Dartigalongue C, Missiakas D, Raina S
Departement de Biochimie Médicale, Centre Médical Universitaire, Université de Genève, 1 Rue Michel Servet, 1211 Geneva 4, Switzerland.
J Biol Chem. 2001 Jun 15;276(24):20866-75. doi: 10.1074/jbc.M100464200. Epub 2001 Mar 23.

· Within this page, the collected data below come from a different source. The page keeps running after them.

Lemma stage_fragment_spec b q rest l :
  sending b q rest l →
  ∃ q' rest' l', stage_fragment l = Some (tt, l') ∧ sending b q' rest' l' ∧ q' ++ rest' = q ++ rest
    ∧ (q' = [] → rest' = []) ∧ line l' = line l.
Proof.
  intros Hs. pose proof Hs as [Hlanes (o & Ho & Hwf & Hq) Hothers Hrem Hquiet Hscr Henc Hep Hcon Hsend].
  destruct rest as [|v rest].
  { exists q, [], l. unfold stage_fragment. rewrite (proj2 (find_if_none _ _)) by done. by split_and!. }
  destruct Hrem as (-> & i & m & k & Hm & Hact & Hin & Hmwf & Hrest). pose proof lane_depth_range.
  pose proof Hmwf as [Hlane Hlen Hsize Hcount Hix Hoff Hleft]. destruct (cut_length m k Hmwf) as [Hcut Hbytes].
  pose proof message_bytes_range. pose proof max_frame_payload_range as [Hpos Hmax].
  unfold stage_fragment. rewrite (find_active i l m), Hm by done. cbn [mbind option_bind].
  unfold lane_of. rewrite Hlane, Ho. cbn [mbind option_bind].
  pose proof Hwf as [Hslots Hhead Hlsize Heach].
  destruct (Nat.eqb_spec (l_size o) (length (l_slots o))) as [Hfull|Hfree].
  { exists q, (v :: rest), l. split; [done|]. split; [done|]. split; [done|]. split; [|done]. intros ->.
    unfold queue in Hq. apply fmap_nil_inv, ring_empty in Hq; lia. }
  destruct (lookup_lt_is_Some_2 (l_slots o) ((l_head o + l_size o) mod length (l_slots o))) as [slot Hslot];
    [apply Nat.mod_upper_bound; lia|].
  rewrite Hslot. cbn [mbind option_bind].
  rewrite (wrap_small 32 (om_size m - om_offset m)) by word_lia. rewrite <-Hcut, Nat2Z.id.
  rewrite copy_from_take by lia. cbn [mbind option_bind].
  assert (Hchunk : take (length (cut (om_bytes m) k)) (drop (Z.to_nat (om_offset m)) (om_payload m)) = cut (om_bytes m) k).
  { clear -Hoff Hcut Hsize. set (n := length _) in *. unfold cut, om_bytes. rewrite skipn_firstn_comm, take_take.
    rewrite Hoff, Nat2Z.id. f_equal. lia. }
  rewrite Hchunk.
  destruct (fill_slot_spec slot (om_kind m) (cut (om_bytes m) k) (om_request_id m) (om_target m)
    (Z.lor (om_flags m) Flags_Fragmented) (om_reserved m)) as (slot' & -> & Hswf & Hview & H1 & H2 & H3 & H4 & H5 & _);
    [by eapply list.Forall_lookup_1|lia|]. cbn [mbind option_bind].
  set (slot2 := slot' <| os_fragment_id := _ |> <| os_fragment_index := _ |> <| os_fragment_count := _ |>).
  change (note _ _) with (append_slot slot2 o).
  change (m <| om_offset := _ |> <| om_fragment_index ::= _ |> <| om_active := _ |>)
    with (staged m (Z.of_nat (length (cut (om_bytes m) k)))).
  change (om_lane (staged m _)) with (om_lane m). rewrite Hlane.
  destruct (append_slot_wf slot2 o Hwf Hfree Hswf) as [Hwf' Hq'].
  assert (Hv : slot_view slot2 = v).
  { rewrite (fragments_from_cons m k Hmwf) in Hrest. injection Hrest as -> _.
    by apply fragment_slot_view. }
  exists (q ++ [v]), rest. eexists. split; [done|]. split; [|split; [by rewrite <-app_assoc|split; [by destruct q|done]]].
  split; simpl; try done.
  - by rewrite length_insert.
  - exists (append_slot slot2 o). split; [apply list_lookup_insert_eq; by eapply lookup_lt_Some|].
    split; [done|]. by rewrite Hq', Hq, Hv.
  - intros j o' Ho' Hne. rewrite list_lookup_insert_ne in Ho' by done. by eapply Hothers.
  - rewrite (fragments_from_cons m k Hmwf) in Hrest. injection Hrest as _ ->.
    destruct (staged_wf m k Hmwf) as [Hfr Hst]. destruct (om_active (staged m _)) eqn:Hactive.
    + rewrite <-Hfr. eapply remaining_active; [done| |done| |exact Hst].
      * apply list_lookup_insert_eq. by eapply lookup_lt_Some.
      * intros j m' Hm' Hne. simpl in Hm'. rewrite list_lookup_insert_ne in Hm' by done. by eapply Hin.
    + rewrite Hst. simpl. apply list.Forall_lookup. intros j m' Hm'.
      destruct (decide (j = i)) as [->|Hne].
      * rewrite list_lookup_insert_eq in Hm' by (by eapply lookup_lt_Some). by injection Hm' as <-.
      * rewrite list_lookup_insert_ne in Hm' by done. by eapply Hin.
  - by rewrite <-app_assoc.
Qed.

(** ** From a lane to the driver *)
Lemma lane_index_at b : (b < 5)%nat → lane_index (lane_at b) = b.
Proof. intros Hb. do 5 (destruct b as [|b]; [done|]). lia. Qed.

Lemma sending_bound b q rest l : sending b q rest l → (b < 5)%nat.
Proof. intros [Hlanes (o & Ho & _)]. apply lookup_lt_Some in Ho. lia. Qed.

(** Replacing the lane in use, and other fields than the output. *)
Lemma sending_lane b q q' rest l l' o' :
  sending b q rest l → lane_wf o' → queue o' = q' → lanes l' = <[b := o']> (lanes l) →
  outbound_messages l' = outbound_messages l → responses l' = responses l →
  length (tx_scratch l') = frame_bytes → length (tx_encoded l') = max_encoded_size frame_bytes →
  epoch l' = epoch l → connected l' = connected l → Forall sendable (q' ++ rest) →
  sending b q' rest l'.
Proof.
  intros [Hlanes (o & Ho & Hwf & Hq) Hothers Hrem Hquiet Hscr Henc Hep Hcon Hsend]
    Hwf' Hq' Hl Hm Hr Hs He Hepoch Hconn Hsend'.
  split; rewrite ?Hl, ?Hm, ?Hr, ?Hepoch, ?Hconn; try done.
  - by rewrite length_insert.
  - exists o'. split; [apply list_lookup_insert_eq; by eapply lookup_lt_Some|done].
  - intros j x Hx Hne. rewrite list_lookup_insert_ne in Hx by done. by eapply Hothers.
  - unfold remaining, inactive_but in *. by rewrite Hm.
Qed.

Lemma first_nonempty b q rest l :
  sending b q rest l →
  find_if (λ o, negb (l_size o =? 0)%nat) (lanes l) = match q with [] => None | _ => Some b end.
Proof.
  intros [Hlanes (o & Ho & Hwf & Hq) Hothers _ _ _ _ _ _ _].
  assert (Hb : match q with [] => l_size o = 0%nat | _ => l_size o ≠ 0%nat end).
  { destruct q as [|v q].
    - unfold queue in Hq. apply fmap_nil_inv in Hq. destruct Hwf. eapply ring_empty; [| |exact Hq]; lia.
    - by destruct (front_slot v q o Hwf Hq) as (_ & _ & _ & _ & ? & _). }
  destruct (find_if _ (lanes l)) as [j|] eqn:Hj.
  - apply find_if_some in Hj as (x & Hx & Hxs%negb_true_iff%Nat.eqb_neq & _).
    destruct (decide (j = b)) as [->|Hne]; [|by rewrite (Hothers j x) in Hxs].
    assert (x = o) as -> by congruence. by destruct q.
  - apply find_if_none in Hj. pose proof (list.Forall_lookup_1 _ _ _ _ Hj Ho) as Hz.
    apply negb_false_iff, Nat.eqb_eq in Hz. by destruct q.
Qed.

Lemma room_for_frame (v : View) :
  (length v.2 ≤ max_frame_payload)%nat →
  (frame_size v.2 ≤ frame_bytes)%nat ∧ (max_encoded_size (frame_size v.2) ≤ max_encoded_size frame_bytes)%nat.
Proof.
  intros Hfit. pose proof max_frame_payload_range. pose proof frame_bytes_range.
  assert (Hroom : (frame_size v.2 ≤ frame_bytes)%nat).
  { unfold frame_size, max_frame_payload, envelope_size, crc_size in *. lia. }
  split; [done|]. unfold max_encoded_size.
  pose proof (Nat.Div0.div_le_mono (frame_size v.2) frame_bytes 254 Hroom). lia.
Qed.

Lemma begin_transmit_spec b q rest l :
  sending b q rest l → tx_in_flight l = false →
  match q with
  | [] => begin_transmit l = Some (None, l)
  | v :: _ => ∃ frame handle sequence l', begin_transmit l = Some (Some (frame, handle, lane_at b), l')
      ∧ is_u 32 sequence ∧ transmits (stamp (epoch l) sequence v) frame
      ∧ line l' = (true, Some (lane_at b), handle, epoch l) ∧ sending b q rest l'
  end.
Proof.
  intros Hs Hidle. pose proof (first_nonempty b q rest l Hs) as Hfirst. pose proof (sending_bound _ _ _ _ Hs) as Hb.
  pose proof Hs as [Hlanes (o & Ho & Hwf & Hq) Hothers Hrem Hquiet Hscr Henc Hep Hcon Hsend].
  unfold begin_transmit. rewrite Hidle, Hcon, Hfirst. cbn [negb orb].
  destruct q as [|v q]; [done|]. rewrite Ho. cbn [mbind option_bind].
  destruct (front_slot v q o Hwf Hq) as (slot & -> & [Hlen Hsize] & Hview & _). cbn [mbind option_bind].
  set (sequence := inc32 (tx_sequence l)). set (l0 := l <| tx_sequence := sequence |>).
  assert (Hseq : is_u 32 sequence) by (apply wrap_range; lia).
  rewrite first_some by lia. cbn [mbind option_bind].
  change (slot_envelope slot (epoch l0) sequence) with (stamp (epoch l) sequence (slot_view slot)).1.
  change (take (Z.to_nat (os_size slot)) (os_payload slot)) with (slot_view slot).2. rewrite Hview.
  apply list.Forall_cons in Hsend as [Hv Hsend]. destruct (Hv (epoch l) sequence Hep Hseq) as [Hok Hfit].
  destruct (room_for_frame v Hfit) as [Hroom Hroom'].
  change (tx_scratch l0) with (tx_scratch l). change (tx_encoded l0) with (tx_encoded l).
  destruct (encode_decode_frame (stamp (epoch l) sequence v).1 v.2 (tx_scratch l) (tx_encoded l))
    as (bytes & tail & Hencode & _ & _ & Hlen' & _); [done|lia..|].
  rewrite Hencode. cbn [mbind option_bind succeed]. rewrite first_some by len. cbn [mbind option_bind].
  eexists _, _, sequence, _. split; [done|]. split; [done|]. split; [|split; [done|]].
  - exists (tx_scratch l), (tx_encoded l), (S (length bytes)), (bytes ++ 0 :: tail).
    split; [done|]. split; [by rewrite Hscr|]. split; [by rewrite Henc|done].
  - rewrite encode_frame in Hencode by (done || lia). apply cobs_encode_length in Hencode.
    eapply (sending_lane b (v :: q) (v :: q) rest l _ (note (λ r, r <| transmitting := true |>) o)); try done.
    + by destruct Hwf.
    + simpl. by rewrite lane_index_at.
    + simpl. lia.
    + by constructor.
Qed.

Escherichia coli responds to the accumulation of misfolded proteins by inducing the transcription of heat shock genes. Efinal sigma(E) RNA polymerase controls one of the two heat shock regulons of E. coli. This regulon is activated upon accumulation of misfolded polypeptides in the double membrane envelope of E. coli. final sigma(E) (RpoE) is a member of the extracytoplasmic function subfamily of sigma factors. Here we asked how many genes are activated by Efinal sigma(E) RNA polymerase and what is the identity of these genes. Using two independent genetic approaches, 20 E. coli promoters were identified which activate reporter gene transcription in a final sigma(E)-dependent manner. In all cases examined, a canonical final sigma(E) binding site could be revealed upon mapping transcriptional start sites. 10 identified promoters activated the transcription of previously identified genes with four genes acting directly on the folding of E. coli envelope proteins (dsbC, fkpA, skp, and surA). The remaining promoters transcribed genes that are presumed to encode hitherto unknown extracytoplasmic functions and were named ecf (ecfA-ecfM). Two of these ecf genes were found to be essential for E. coli growth.
大肠杆菌通过诱导热休克基因的转录来应对错误折叠蛋白的积累。E终末σ(E)RNA聚合酶控制着大肠杆菌的两个热休克调节子之一。这个调节子在大肠杆菌双膜包膜中错误折叠多肽积累时被激活。E终末σ(E)(RpoE)是σ因子胞质外功能亚家族的成员。在这里,我们询问有多少基因被E终末σ(E)RNA聚合酶激活以及这些基因的身份是什么。使用两种独立的遗传学方法,鉴定出了20个大肠杆菌启动子,它们以E终末σ(E)依赖的方式激活报告基因转录。在所有检测的情况下,绘制转录起始位点时都能揭示出一个典型的E终末σ(E)结合位点。10个已鉴定的启动子激活了先前鉴定基因的转录,其中4个基因直接作用于大肠杆菌包膜蛋白的折叠(dsbC、fkpA、skp和surA)。其余的启动子转录的基因被推测编码迄今未知的胞质外功能,这些基因被命名为ecf(ecfA - ecfM)。发现其中两个ecf基因对大肠杆菌的生长至关重要。